> **Work instruction**: Exactly reproduce the lines from the line containing "unfold is_uint. intros" to the end of the data below, inclusive, and nothing else.

Saved entries:

(* ===== verification/Text.v ===== *)
(** Text as the sources write and read it: characters as their codes, decimal numbers of printf and std::to_string, and
    the conversions strtoul, strtoull and std::stoull of the C and C++ libraries. *)
From Stdlib Require Import String Ascii.
From S2P Require Import Prelude.

Definition chr (a : ascii) : Z := Z.of_N (N_of_ascii a).
Definition txt (s : string) : list Z := chr <$> list_ascii_of_string s.
Arguments chr a%_char_scope.
Arguments txt s%_string_scope.

(** ** Decimal numbers *)

Definition is_digit (c : Z) : bool := (48 <=? c) && (c <=? 57).

(** The digits of a number of at most [fuel] digits. *)
Fixpoint digits (fuel : nat) (x : Z) : list Z :=
  match fuel with
  | O => []
  | S fuel => (if x <? 10 then [] else digits fuel (x / 10)) ++ [48 + x mod 10]
  end.

(** An unsigned number of 64 bits has at most 20 digits. *)
Definition dec (x : Z) : list Z := digits 20 x.

(** isspace() *)
Definition is_space (c : Z) : bool := (c =? 32) || (9 <=? c) && (c <=? 13).

Fixpoint skip_spaces (p : list Z) : list Z :=
  match p with
  | c :: p' => if is_space c then skip_spaces p' else p
  | [] => []
  end.

Fixpoint read_digits (value : Z) (p : list Z) : Z * list Z :=
  match p with
  | c :: p' => if is_digit c then read_digits (10 * value + (c - 48)) p' else (value, p)
  | [] => (value, [])
  end.

Definition starts_digit (p : list Z) : bool := match p with c :: _ => is_digit c | [] => false end.

(** White space and a sign before a number. *)
Definition sign (p : list Z) : bool * list Z :=
  match skip_spaces p with
  | c :: q => if c =? 45 then (true, q) else if c =? 43 then (false, q) else (false, c :: q)
  | [] => (false, [])
  end.

(** strtoull(p, &end, 10) and, with 64-bit longs, strtoul(): the value and the text at [end]. *)
Definition strtoull (p : list Z) : Z * list Z :=
  let '(negative, q) := sign p in
  if starts_digit q then
    let '(value, q) := read_digits 0 q in
    (if uint64_max <? value then uint64_max else if negative then u64 (- value) else value, q)
  else (0, p).

(** strtol() with 64-bit longs. *)
Definition strtol (p : list Z) : Z * list Z :=
  let '(negative, q) := sign p in
  if starts_digit q then
    let '(value, q) := read_digits 0 q in
    (if negative then Z.max (- 2 ^ 63) (- value) else Z.min int64_max value, q)
  else (0, p).

(** std::stoull(): an exception when there is no number or when it is out of range. *)
Definition stoull (p : list Z) : option (Z * list Z) :=
  let '(negative, q) := sign p in
  if starts_digit q then
    let '(value, q) := read_digits 0 q in
    if uint64_max <? value then None else Some (if negative then u64 (- value) else value, q)
  else None.

(** ** Lemmas *)

Lemma digits_small fuel x : 0 <= x -> Forall (fun c => is_digit c = true) (digits fuel x).
Proof.
  revert x. induction fuel as [|fuel IH]; intros x Hx; simpl; [constructor|]. apply Forall_app. split.
  - destruct (x <? 10); [constructor|]. apply IH. apply Z.div_pos; lia.
  - repeat constructor. unfold is_digit. pose proof (Z.mod_pos_bound x 10 ltac:(lia)). lia.
Qed.

Lemma digits_not_nil fuel x : (0 < fuel)%nat -> digits fuel x <> [].
Proof. destruct fuel; [lia|]. intros _ H%app_nil. by destruct H. Qed.

Lemma dec_digits x : 0 <= x -> Forall (fun c => is_digit c = true) (dec x).
Proof. apply digits_small. Qed.

Lemma dec_head x : 0 <= x -> exists c rest, dec x = c :: rest /\ is_digit c = true.
Proof.
  intros Hx. pose proof (dec_digits x Hx) as H. destruct (dec x) as [|c rest] eqn:E; [by apply (digits_not_nil 20 x) in E; [|lia]|].
  apply Forall_cons in H as [H _]. by exists c, rest.
Qed.

Lemma read_digits_app fuel : forall value x rest,
  0 <= x < 10 ^ Z.of_nat fuel -> starts_digit rest = false ->
  exists k, read_digits value (digits fuel x ++ rest) = (value * 10 ^ k + x, rest).
Proof.
  assert (forall value l rest, Forall (fun c => is_digit c = true) l ->
    read_digits value (l ++ rest) = read_digits (read_digits value l).1 rest) as Happ.
  { intros value l rest H. revert value. induction H as [|c l Hc H IH]; intros value; [done|]. cbn [app read_digits]. rewrite Hc. apply IH. }
  intros value x rest Hx Hrest. rewrite Happ by (apply digits_small; lia).
  assert (forall value x, 0 <= x < 10 ^ Z.of_nat fuel -> exists k, (read_digits value (digits fuel x)).1 = value * 10 ^ k + x) as Hval.
  { clear value x rest Hx Hrest. induction fuel as [|fuel IH]; intros value x Hx.
    - simpl in Hx. exists 0. simpl. lia.
    - cbn [digits]. destruct (Z.ltb_spec x 10) as [Hs|Hs].
      + exists 1. cbn [app read_digits]. rewrite Z.mod_small by lia. assert (is_digit (48 + x) = true) as -> by (unfold is_digit; lia). simpl. lia.
      + assert (0 <= x / 10 < 10 ^ Z.of_nat fuel) as Hq.
        { split; [apply Z.div_pos; lia|]. apply Z.div_lt_upper_bound; [lia|]. replace (Z.of_nat (S fuel)) with (1 + Z.of_nat fuel) in Hx by lia.
          rewrite Z.pow_add_r in Hx by lia. lia. }
        rewrite Happ by (apply digits_small; lia). destruct (IH value _ Hq) as [k Hk]. rewrite Hk. cbn [read_digits].
        pose proof (Z.mod_pos_bound x 10 ltac:(lia)). assert (is_digit (48 + x mod 10) = true) as -> by (unfold is_digit; lia).
        destruct (Z.le_gt_cases 0 k) as [Hk0|Hk0].
        * exists (k + 1). rewrite Z.pow_add_r by lia. cbn [fst]. pose proof (Z.div_mod x 10 ltac:(lia)). lia.
        * rewrite Z.pow_neg_r by lia. exists (-1). rewrite Z.pow_neg_r by lia. cbn [fst]. pose proof (Z.div_mod x 10 ltac:(lia)). lia. }
  destruct (Hval value x Hx) as [k Hk]. exists k. rewrite Hk. destruct rest as [|c rest]; [done|]. simpl in *. by rewrite Hrest.
Qed.

Lemma read_dec x rest : is_uint 64 x -> starts_digit rest = false -> read_digits 0 (dec x ++ rest) = (x, rest).
Proof.
  intros Hx Hr. unfold dec. destruct (read_digits_app 20 0 x rest) as [k ->]; [|done|f_equal; lia].
  unfold is_uint in Hx. assert (2 ^ 64 <= 10 ^ Z.of_nat 20) by (vm_compute; discriminate). lia.
Qed.

Lemma digit_plain c : is_digit c = true -> is_space c = false /\ (c =? 45) = false /\ (c =? 43) = false.
Proof. unfold is_digit, is_space. lia. Qed.

Lemma sign_dec x rest : 0 <= x -> sign (dec x ++ rest) = (false, dec x ++ rest) /\ starts_digit (dec x ++ rest) = true.
Proof.
  intros Hx. destruct (dec_head x Hx) as (c & l & -> & Hc). destruct (digit_plain c Hc) as (H1 & H2 & H3).
  unfold sign. cbn [app skip_spaces starts_digit]. by rewrite H1, H2, H3.
Qed.

Lemma not_over x : is_uint 64 x -> (uint64_max <? x) = false.
Proof. unfold is_uint, uint64_max. lia. Qed.

(** A number is read back, whatever follows it but a digit. *)
Lemma strtoull_dec x rest : is_uint 64 x -> starts_digit rest = false -> strtoull (dec x ++ rest) = (x, rest).
Proof.
  intros Hx Hr. destruct (sign_dec x rest) as [E1 E2]; [apply Hx|]. unfold strtoull. by rewrite E1, E2, read_dec, not_over.
Qed.

Lemma stoull_dec x rest : is_uint 64 x -> starts_digit rest = false -> stoull (dec x ++ rest) = Some (x, rest).
Proof.
  intros Hx Hr. destruct (sign_dec x rest) as [E1 E2]; [apply Hx|]. unfold stoull. by rewrite E1, E2, read_dec, not_over.
Qed.

Lemma strtol_dec x rest : is_uint 32 x -> starts_digit rest = false -> strtol (dec x ++ rest) = (x, rest).
Proof.
  unfold is_uint. intros Hx Hr. destruct (sign_dec x rest) as [E1 E2]; [lia|]. unfold strtol. rewrite E1, E2, read_dec; [|unfold is_uint; lia|done].
  f_equal. unfold int64_max. lia.
Qed.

> **Answer to this task**:
  unfold is_uint. intros Hx Hr. destruct (sign_dec x rest) as [E1 E2]; [lia|]. unfold strtol. rewrite E1, E2, read_dec; [|unfold is_uint; lia|done].
  f_equal. unfold int64_max. lia.
Qed.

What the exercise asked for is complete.